Akademik Veri Yönetim Sistemi
Molecular Biology Reports, cilt.53, sa.1, 2026 (SCI-Expanded, Scopus)
Long non-coding RNA (lncRNA) HOTAIR has emerged as a pivotal, multimodal driver of therapeutic resistance across solid tumors. Beyond its canonical function as an epigenetic scaffold that recruits PRC2 and LSD1 to reprogram chromatin, HOTAIR also operates as a competing endogenous RNA (ceRNA) that sequesters tumor-suppressive microRNAs, thereby derepressing pro-survival and pro-invasive transcriptional programs. We synthesize evidence demonstrating that HOTAIR-centered ceRNA networks promote epithelial–mesenchymal transition (EMT), sustain protective autophagy, and elevate drug efflux capacity (ABCB1/ABCC1/ABCG2), converging on activation of PI3K/AKT/mTOR, STAT3, and Wnt/β-catenin signaling. Mechanistically, HOTAIR–miRNA–mRNA axes that meet canonical ceRNA validation criteria account for increased IC₅₀ values, apoptosis evasion, and sustained cancer stem–like states during cytotoxic and targeted therapies. Then we appraise therapeutic avenues to disrupt this network: (i) direct HOTAIR suppression with antisense oligonucleotides or siRNAs; (ii) durable transcriptional silencing via CRISPR interference; and (iii) restoration of miRNA function with mimics—or inhibition of reinforcing oncomiRs.
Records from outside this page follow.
(** [hex] returns exactly when [rgba] is a list that starts with three
    integers, and then returns ["#"] followed by their three [%02x]
    renderings; in every other case it raises. *)
Theorem hex_spec (m : Material) (s : string) :
  hex m = Ok s <->
  exists (r g b : Z) (rest : list value),
    rgba m = VList (VInt r :: VInt g :: VInt b :: rest)
    /\ s = "#" ++ fmt_02x r ++ fmt_02x g ++ fmt_02x b.
Proof.
  unfold hex, rgb, format_hex. split.
  - destruct (rgba m) as [|z|t|l|d]; try discriminate.
    + destruct t as [|c1 [|c2 [|c3 t]]]; discriminate.
    + destruct l as [|[|r| | |] [|[|g| | |] [|[|b| | |] rest]]];
        try discriminate.
      cbn [firstn fmt_hex_fields]. rewrite append_empty_r.
      intro H; inversion H; subst. exists r, g, b, rest.
      split; reflexivity.
  - intros (r & g & b & rest & -> & ->).
    cbn [firstn fmt_hex_fields]. rewrite append_empty_r. reflexivity.
Qed.

Lemma in_byte_range (n : Z) :
  0 <= n <= 255 -> In n (map Z.of_nat (seq 0 256)).
Proof.
  intro H. rewrite <- (Z2Nat.id n) by lia.
  apply in_map. apply in_seq. lia.
Qed.

Lemma fmt_02x_byte_length (n : Z) :
  0 <= n <= 255 -> String.length (fmt_02x n) = 2%nat.
Proof.
  intro H. apply in_byte_range in H.
  assert (forallb (fun k => Nat.eqb (String.length (fmt_02x k)) 2)
            (map Z.of_nat (seq 0 256)) = true) as Hall
      by (vm_compute; reflexivity).
  rewrite forallb_forall in Hall. apply Nat.eqb_eq. now apply Hall.
Qed.

Lemma fmt_02x_byte_inj (a b : Z) :
  0 <= a <= 255 -> 0 <= b <= 255 -> fmt_02x a = fmt_02x b -> a = b.
Proof.
  intros Ha Hb Heq. apply in_byte_range in Ha, Hb.
  assert (forallb
            (fun x => forallb
               (fun y => implb (String.eqb (fmt_02x x) (fmt_02x y))
                               (x =? y))
               (map Z.of_nat (seq 0 256)))
            (map Z.of_nat (seq 0 256)) = true) as Hall
      by (vm_compute; reflexivity).
  rewrite forallb_forall in Hall. specialize (Hall a Ha).
  rewrite forallb_forall in Hall. specialize (Hall b Hb).
  rewrite Heq, String.eqb_refl in Hall. cbn in Hall.
  now apply Z.eqb_eq.
Qed.

Lemma append_inj_length (s1 s2 t1 t2 : string) :
  String.length s1 = String.length s2 ->
  s1 ++ t1 = s2 ++ t2 -> s1 = s2 /\ t1 = t2.
Proof.
  revert s2; induction s1 as [|c s1 IH]; intros [|c2 s2]; cbn;
    try discriminate.
  - auto.
  - intros Hl H. inversion H; subst.
    destruct (IH s2) as [-> ->]; auto.
Qed.

Lemma append_length (s t : string) :
  String.length (s ++ t) = (String.length s + String.length t)%nat.
Proof. induction s as [|c s IH]; cbn; [reflexivity|now rewrite IH]. Qed.

(** On colours with components 0..255, [hex] returns a string of exactly
    seven characters, and two such colours with the same [hex] have the
    same red, green and blue. *)
Theorem hex_byte_colours (m1 m2 : Material) (r1 g1 b1 r2 g2 b2 : Z)
    (rest1 rest2 : list value) :
  rgba m1 = VList (VInt r1 :: VInt g1 :: VInt b1 :: rest1) ->
  rgba m2 = VList (VInt r2 :: VInt g2 :: VInt b2 :: rest2) ->
  0 <= r1 <= 255 -> 0 <= g1 <= 255 -> 0 <= b1 <= 255 ->
  0 <= r2 <= 255 -> 0 <= g2 <= 255 -> 0 <= b2 <= 255 ->
  (exists s, hex m1 = Ok s /\ String.length s = 7%nat)
  /\ (hex m1 = hex m2 -> r1 = r2 /\ g1 = g2 /\ b1 = b2).
Proof.
  intros E1 E2 Hr1 Hg1 Hb1 Hr2 Hg2 Hb2.
  pose proof (hex_of_ints m1 r1 g1 b1 rest1 E1) as H1.
  pose proof (hex_of_ints m2 r2 g2 b2 rest2 E2) as H2.
  split.
  - eexists; split; [exact H1|].
    rewrite !append_length, !fmt_02x_byte_length by assumption. reflexivity.
  - rewrite H1, H2. intro H. inversion H as [H'].
    apply append_inj_length in H' as [Hr H'];
      [|now rewrite !fmt_02x_byte_length].
    apply append_inj_length in H' as [Hg Hb];
      [|now rewrite !fmt_02x_byte_length].
    repeat split; apply fmt_02x_byte_inj; assumption.
Qed.

Lemma hex_byte_colours_witness :
  (exists s, hex green = Ok s /\ String.length s = 7%nat)
  /\ (hex green = hex blue -> 0 = 0 /\ 255 = 0 /\ 0 = 255).
Proof.
  apply (hex_byte_colours green blue 0 255 0 0 0 255 [VInt 255] [VInt 255]);
    try reflexivity; lia.
Defined.

(* ================================================================== *)
(** ** Further properties of load_layerstack and load_layout           *)
(* ================================================================== *)

Lemma build_metadata_type (layerkey : string) (e : value)
    (m : LayerMetadata) :
  build_metadata layerkey e = Ok m -> truthy (type m) = true.
Proof.
  unfold build_metadata. intro H.
  bind_inv H md Hmd. bind_inv H rg Hrg. bind_inv H tx Htx. cbv zeta in H.
  bind_inv H ty Hty. bind_inv H u Hu. apply py_assert_Ok in Hu.
  bind_inv H ty' Hty'. bind_inv H ks Hks. cbn in H. inversion H; subst m.
  cbn. congruence.
Qed.

(** What one iteration of the first loop builds. *)
Lemma build_layer_shape (layerkey : string) (e : value) (l : Layer) :
  build_layer layerkey e = Ok l ->
  name l = layerkey /\ stored_ok (lydt l) l.
Proof.
  unfold build_layer. intro H.
  bind_inv H md Hmd. bind_inv H u Hu. apply py_assert_Ok in Hu.
  bind_inv H md' Hmd'. rewrite Hmd in Hmd'. inversion Hmd'; subst md'.
  rewrite Hu in H. bind_inv H mo Hmo. bind_inv Hmo m Hm.
  cbn in Hmo. inversion Hmo; subst mo.
  apply build_metadata_type in Hm.
  bind_inv H pr Hpr. bind_inv H u' Hu'.
  bind_inv H props Hprops.
  bind_inv H f_ly Hly. bind_inv H f_dt Hdt. cbv zeta in H.
  destruct (existsb is_none [f_ly; f_dt]) eqn:Ex; [discriminate|].
  cbn in Ex. apply orb_false_elim in Ex as [Ely Ex].
  apply orb_false_elim in Ex as [Edt _].
  bind_inv H ly_v Hly'. bind_inv H dt_v Hdt'.
  rewrite Hly in Hly'. inversion Hly'; subst ly_v.
  rewrite Hdt in Hdt'. inversion Hdt'; subst dt_v.
  bind_inv H zh_v Hzh. bind_inv H th_v Hth.
  bind_inv H top_v Htop. bind_inv H bot_v Hbot. cbv zeta in H.
  bind_inv H k_ly Hkly. bind_inv H k_dt Hkdt. cbv zeta in H.
  cbn in H. inversion H; subst l. cbn.
  split; [reflexivity|]. split; [reflexivity|].
  eexists; eexists. repeat split; eauto.
Qed.

Lemma stored_ok_frame (k : lydt_key) (l l' : Layer) :
  via_frame l l' -> stored_ok k l -> stored_ok k l'.
Proof.
  intros [(Hn & Hk & Hm & Hp) _] (Hkey & m & p & Hmd & Hty & Hpr & Hrest).
  split; [congruence|].
  rewrite Hpr in Hp. destruct (properties l') as [p'|] eqn:Ep';
    [|contradiction].
  destruct Hp as (E1 & E2 & _).
  exists m, p'. rewrite Hm, E1, E2. tauto.
Qed.

Lemma dict_set_Forall {A : Type} (P : lydt_key * A -> Prop)
    (key : lydt_key) (v : A) (d : list (lydt_key * A)) :
  Forall P d -> (forall k, k = key -> P (k, v)) ->
  Forall P (dict_set key v d).
Proof.
  intros Hd Hv. induction Hd as [|[k l] d Hkl Hd IH]; cbn.
  - constructor; [now apply Hv|constructor].
  - destruct (key_eqb k key) eqn:E.
    + apply key_eqb_eq in E. constructor; [now apply Hv|exact Hd].
    + constructor; assumption.
Qed.

Lemma build_layers_stored (items : list (string * value)) :
  forall (d : layer_dict) (layerkey : string) (r : layer_dict * string),
    Forall (fun kv => stored_ok (fst kv) (snd kv)) d ->
    build_layers items d layerkey = Ok r ->
    Forall (fun kv => stored_ok (fst kv) (snd kv)) (fst r).
Proof.
  induction items as [|[k e] items IH]; intros d layerkey r Hd H;
    cbn [build_layers] in H.
  - inversion H; subst. exact Hd.
  - bind_inv H l Hl. eapply IH; [|exact H].
    apply dict_set_Forall; [exact Hd|].
    intros k' ->. cbn. apply (build_layer_shape _ _ _ Hl).
Qed.

(** The stages of a successful load. *)
Lemma load_layerstack_yaml_stages (doc : value) (s : LayerStack) :
  load_layerstack_yaml doc = Ok s ->
  exists (d : layer_dict) (layerkey : string),
    build_layers (named_entries doc) [] EmptyString = Ok (d, layerkey)
    /\ resolve_vias layerkey d = Ok (layers s).
Proof.
  unfold load_layerstack_yaml. intro H.
  bind_inv H ls Hls. destruct (negb (truthy ls)); [discriminate|].
  bind_inv H lsv Hlsv. bind_inv H items Hitems. bind_inv H built Hbuilt.
  bind_inv H resolved Hres. cbn in H. inversion H; subst s.
  apply py_item_Ok in Hlsv. subst lsv.
  assert (named_entries doc = items) as ->.
  { unfold named_entries. destruct (field doc "layers"); try discriminate.
    cbn in Hitems. now inversion Hitems. }
  destruct built as [d layerkey]. exists d, layerkey. auto.
Qed.

Lemma frame_In (d d' : layer_dict) (k : lydt_key) (l' : Layer) :
  dict_keys d' = dict_keys d ->
  Forall2 via_frame (dict_values d) (dict_values d') ->
  In (k, l') d' -> exists l, In (k, l) d /\ via_frame l l'.
Proof.
  revert d'; induction d as [|[k0 l0] d IH]; intros [|[k1 l1] d'] Hk HF Hin;
    cbn in *; try discriminate; try contradiction.
  inversion Hk; subst. inversion HF; subst.
  destruct Hin as [Heq|Hin].
  - inversion Heq; subst. exists l0. auto.
  - destruct (IH d') as (l & Hl & Hf); auto. exists l. auto.
Qed.

(** Every layer of a loaded stack is stored under its own [lydt], which is
    the pair of its [ly] and [dt] properties, and has metadata with a
    truthy type and properties with [ly] and [dt]; so indexing the stack
    with a key returns a layer whose [lydt] is that key. *)
Theorem loaded_layers_stored_ok (doc : value) (s : LayerStack)
    (k : lydt_key) (l : Layer) :
  load_layerstack_yaml doc = Ok s ->
  (In (k, l) (layers s) -> stored_ok k l)
  /\ (getitem s k = Some l -> stored_ok k l).
Proof.
  intro H. destruct (load_layerstack_yaml_stages _ _ H)
    as (d & layerkey & Hb & Hr).
  pose proof (build_layers_stored _ _ _ _ (Forall_nil _) Hb) as Hst.
  cbn [fst] in Hst. rewrite Forall_forall in Hst.
  destruct (resolve_vias_preserves _ _ _ Hr) as [Hk HF].
  assert (In (k, l) (layers s) -> stored_ok k l) as Hin.
  { intro Hin. destruct (frame_In _ _ _ _ Hk HF Hin) as (l0 & Hl0 & Hf).
    apply (stored_ok_frame _ _ _ Hf). exact (Hst _ Hl0). }
  split; [exact Hin|].
  intro Hg. apply Hin. now apply dict_get_Some_In.
Qed.

Lemma loaded_layers_stored_ok_witness :
  exists l, getitem plain_stack (AInt 2, AInt 0) = Some l
            /\ stored_ok (AInt 2, AInt 0) l.
Proof.
  destruct (getitem plain_stack (AInt 2, AInt 0)) as [l|] eqn:E;
    [|vm_compute in E; discriminate E].
  exists l. split; [reflexivity|].
  apply (proj2 (loaded_layers_stored_ok doc_plain plain_stack
                  (AInt 2, AInt 0) l eq_refl)).
  exact E.
Defined.

Lemma build_layers_app (xs ys : list (string * value)) :
  forall (d : layer_dict) (layerkey : string),
    build_layers (xs ++ ys) d layerkey =
    (r <- build_layers xs d layerkey ;; build_layers ys (fst r) (snd r)).
Proof.
  induction xs as [|[k e] xs IH]; intros d layerkey; cbn [build_layers app].
  - reflexivity.
  - destruct (build_layer k e) as [l|err]; cbn; [apply IH|reflexivity].
Qed.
Finally, we delineate key translational hurdles—including tumor-selective delivery, sequence/structure specificity, intra- and intertumoral heterogeneity, and compensatory ceRNA circuitry—and propose biomarker-driven, adaptive strategies that integrate HOTAIR expression, miRNA signatures, and functional readouts of EMT, autophagy, and efflux to enable patient stratification. Taken together, targeting the HOTAIR–miRNA axis offers a credible path to restoring drug sensitivity in refractory tumors and improving outcomes, contingent on precise patient selection, robust target engagement, and fit-for-purpose delivery technologies.